And that’s why the controversy and backlash surrounding reality television stars Chip and Joanna Gaines decision to have a fifth child matters. The decision they are modeling will help determine what our future holds, and the science is crystal clear: Family planning has the greatest long–term impact on climate change, economic inequality, and other things that define the quality of our and children’s lives. Some groups are promoting the Gaines family as effective role models for accelerating population growth, and urging other women to follow their lead. Conservative media sources are publishing fake news claiming the U.S. population is falling, when in fact it will grow by almost 100 million in the next 50 or so years.

The timing of the Gaines announcement, as well as the advertising of other shows promoting giant families like the notorious Radford family in Britain, comes after Trump and his supporters pushed through tax incentives expressly designed to promote larger families, with Paul Ryan specifically urging women to have more kids. The push for more kids comes while Congress is refusing to fund children’s health insurance, and after recent studies show infants in the U.S. are dying at an alarming rate from lack of care. More kids, less care?

The Problem

Proponents of large families are willing to make a trade-off many of us may not be willing to make.

Religious, racial, and other motivations aside, the mainstream reason for today’s push for larger families is economic.

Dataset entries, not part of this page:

(* ===== verification/App.v ===== *)
(** * The application half of the log (src/src/lib.rs)

    Entries, statistics, the reconciliation decisions, the [WalApp] interface
    with its default methods, and the contract its documentation states
    ([WalAppLaws]). *)

From S2P Require Import Prelude Utf8 Error Image ImageCodec.

Abbreviation Lsn := Z (only parsing).

Record Entry : Type := mkEntry { e_lsn : Lsn; e_data : bytes }.

Record WalStats : Type := mkWalStats {
  s_tip : option Lsn;
  s_snapshot_lsn : option Lsn;
  s_live_entries : Z;
  s_live_entry_bytes : Z;
  s_image_bytes : Z;
}.

Inductive Reconcile : Type := Retry | Replace (entry : bytes) | Abort.
Inductive ReconcileBatch : Type := RetryBatch | ReplaceBatch (entries : list bytes) | AbortBatch.

(** The callbacks. Foreground callbacks return without panicking, as the trait
    documents; [compact] runs on its own thread and may panic ([None]). *)
Class WalApp : Type := {
  State : Type;
  init : State;
  apply : State -> Lsn -> bytes -> State;
  restore : bytes -> Result State WalError;
  compact : option bytes -> list Entry -> option (Result bytes WalError);
  should_compact : WalStats -> bool;
  reconcile : State -> bytes -> Reconcile;
  reconcile_batch : State -> list bytes -> ReconcileBatch;
}.

(** ** Default methods *)

Definition default_restore {St} (_ : bytes) : Result St WalError :=
  Err (AppError "restore is not implemented for this WalApp").
Definition default_compact (_ : option bytes) (_ : list Entry) : option (Result bytes WalError) :=
  Some (Err (AppError "compact is not implemented for this WalApp")).
Definition default_should_compact (_ : WalStats) : bool := false.
Definition default_reconcile {St} (_ : St) (_ : bytes) : Reconcile := Abort.

(** The loop of [reconcile_batch] from [index] on; [replacement] is the copy
    of [pending] made at the first rewrite. *)
Fixpoint reconcile_loop {St} (reconcile : St -> bytes -> Reconcile) (state : St)
    (pending : list bytes) (index : nat) (rest : list bytes) (replacement : option (list bytes))
  : ReconcileBatch :=
  match rest with
  | [] => match replacement with Some entries => ReplaceBatch entries | None => RetryBatch end
  | entry :: rest =>
      match reconcile state entry with
      | Retry => reconcile_loop reconcile state pending (S index) rest replacement
      | Replace bs =>
          let entries := <[index := bs]> (default pending replacement) in
          reconcile_loop reconcile state pending (S index) rest (Some entries)
      | Abort => AbortBatch
      end
  end.

Definition default_reconcile_batch {St} (reconcile : St -> bytes -> Reconcile) (state : St)
    (pending : list bytes) : ReconcileBatch :=
  reconcile_loop reconcile state pending 0 pending None.

(** ** The contract *)

(** Replaying a prefix of the history, from [init] and from a state. *)
Definition replay_from `{WalApp} (s : State) (n : Lsn) (es : list bytes) : State :=
  fold_left (fun s p => apply s p.1 p.2) (number n es) s.
Definition replay `{WalApp} (es : list bytes) : State := replay_from init 0 es.

Definition entries_at (n : Lsn) (es : list bytes) : list Entry :=
  (fun p => mkEntry p.1 p.2) <$> number n es.

(** "Restoring a compacted prefix must produce the same state as replaying that
    prefix from [init]; later [apply] calls must behave identically in either
    case." States are compared by an equivalence that [apply] respects;
    [entry_ok] are the entries the application writes. *)
Class WalAppLaws `{WalApp} : Type := {
  seqv : relation State;
  seqv_equiv : Equivalence seqv;
  apply_proper : forall s s' n e, seqv s s' -> seqv (apply s n e) (apply s' n e);
  entry_ok : bytes -> Prop;
  compact_init : forall es d,
    Forall entry_ok es -> es <> [] ->
    compact None (entries_at 0 es) = Some (Ok d) ->
    exists s, restore d = Ok s /\ seqv s (replay es);
  compact_base : forall hist es b s d,
    Forall entry_ok (hist ++ es) -> es <> [] ->
    restore b = Ok s -> seqv s (replay hist) ->
    compact (Some b) (entries_at (zlen hist) es) = Some (Ok d) ->
    exists s', restore d = Ok s' /\ seqv s' (replay (hist ++ es));
  reconcile_ok : forall s es es',
    Forall entry_ok es -> reconcile_batch s es = ReplaceBatch es' -> Forall entry_ok es';
}.
#[global] Existing Instance seqv_equiv.

(** ** Lemmas *)

#[global] Instance apply_Proper `{WalAppLaws} : Proper (seqv ==> eq ==> eq ==> seqv) apply.
Proof. intros s s' Hs n n' -> e e' ->. by apply apply_proper. Qed.

#[global] Instance replay_from_Proper `{WalAppLaws} : Proper (seqv ==> eq ==> eq ==> seqv) replay_from.
Proof.
  intros s s' Hs n n' -> es es' ->. unfold replay_from. revert s s' Hs.
  induction (number n' es') as [|[m e] l IH]; intros s s' Hs; cbn [fold_left]; [done|].
  apply IH. by rewrite Hs.
Qed.

Lemma replay_from_app `{WalApp} s n es es' :
  replay_from s n (es ++ es') = replay_from (replay_from s n es) (n + zlen es) es'.
Proof. unfold replay_from. by rewrite number_app, fold_left_app. Qed.

Lemma replay_app `{WalApp} es es' : replay (es ++ es') = replay_from (replay es) (zlen es) es'.
Proof. unfold replay. by rewrite replay_from_app. Qed.

(** ** The default adapter *)

(** What the callback makes of each entry when none aborts. *)
Definition rewritten {St} (reconcile : St -> bytes -> Reconcile) (state : St) (e : bytes) : bytes :=
  match reconcile state e with Replace bs => bs | _ => e end.
Definition aborts {St} (reconcile : St -> bytes -> Reconcile) (state : St) (e : bytes) : bool :=
  match reconcile state e with Abort => true | _ => false end.
Definition replaces {St} (reconcile : St -> bytes -> Reconcile) (state : St) (e : bytes) : bool :=
  match reconcile state e with Replace _ => true | _ => false end.

Lemma reconcile_loop_spec {St} (rec : St -> bytes -> Reconcile) s pending pre rest repl :
  pending = pre ++ rest ->
  (repl = None -> (rewritten rec s <$> pre) = pre) ->
  (forall l, repl = Some l -> l = (rewritten rec s <$> pre) ++ rest) ->
  reconcile_loop rec s pending (length pre) rest repl =
    if existsb (aborts rec s) rest then AbortBatch
    else if bool_decide (is_Some repl) || existsb (replaces rec s) rest
    then ReplaceBatch (rewritten rec s <$> pending)
    else RetryBatch.
Proof.
  revert pre repl. induction rest as [|e rest IH]; intros pre repl -> Hn Hs; cbn [reconcile_loop existsb].
  { rewrite app_nil_r. destruct repl as [l|]; cbn.
    - by rewrite (Hs l), app_nil_r.
    - done. }
  assert (pre ++ e :: rest = (pre ++ [e]) ++ rest) as Hassoc by by rewrite <- app_assoc.
  assert (S (length pre) = length (pre ++ [e])) as Hlen by (rewrite length_app; cbn; lia).
  assert ((rewritten rec s <$> pre ++ [e]) = (rewritten rec s <$> pre) ++ [rewritten rec s e]) as Hsn
    by by rewrite fmap_app.
  unfold aborts at 1, replaces at 1. unfold rewritten at 3 in Hsn.
  destruct (rec s e) as [|bs|] eqn:E; cbn [orb].
  - rewrite Hlen. apply (IH (pre ++ [e])); [done|..].
    + intros Hr. by rewrite Hsn, Hn.
    + intros l Hl. by rewrite (Hs l Hl), Hsn, <- app_assoc.
  - rewrite Hlen, (IH (pre ++ [e])); [|done|done|].
    + cbn. by rewrite orb_true_r.
    + intros l [= <-]. rewrite Hsn, <- app_assoc. destruct repl as [l|]; cbn [default from_option].
      * unfold id. rewrite (Hs l eq_refl), insert_app_r_alt by (rewrite length_fmap; lia).
        by rewrite length_fmap, Nat.sub_diag.
      * rewrite Hn, insert_app_r_alt, Nat.sub_diag by (done || lia). done.
  - done.
Qed.

Lemma reconcile_loop_retries {St} (rec : St -> bytes -> Reconcile) s pending rest n :
  (forall e, rec s e = Retry) -> reconcile_loop rec s pending n rest None = RetryBatch.
Proof. intros Hr. revert n. induction rest as [|e rest IH]; intros n; [done|]. cbn [reconcile_loop]. by rewrite Hr. Qed.

(** The default [reconcile_batch] adapter: it aborts exactly when some
    entry's callback aborts, leaving the batch alone; it retries exactly when
    no callback rewrites; otherwise every rewrite sticks at its own index, the
    other entries and the length are unchanged, whatever the order of the
    decisions. *)
Theorem default_reconcile_batch_spec {St} (rec : St -> bytes -> Reconcile) (s : St) (pending : list bytes) :
  default_reconcile_batch rec s pending =
    if existsb (aborts rec s) pending then AbortBatch
    else if existsb (replaces rec s) pending then ReplaceBatch (rewritten rec s <$> pending)
    else RetryBatch.
Proof. exact (reconcile_loop_spec rec s pending [] pending None eq_refl (fun _ => eq_refl) ltac:(done)). Qed.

Despite a world population headed for almost 10 billion people by 2050, many economists are pushing to accelerate that growth as a way to fuel economic growth, higher gross domestic product, greater returns on investments, etc., and evade specific demographic impacts like an older populace reliant on fewer younger workers to support them. The economic impacts of reduced fertility are highly controversial – with lots of debate between economists about what smaller families will actually do to economies, and what economic growth that actually benefits the average person would look like and take to create.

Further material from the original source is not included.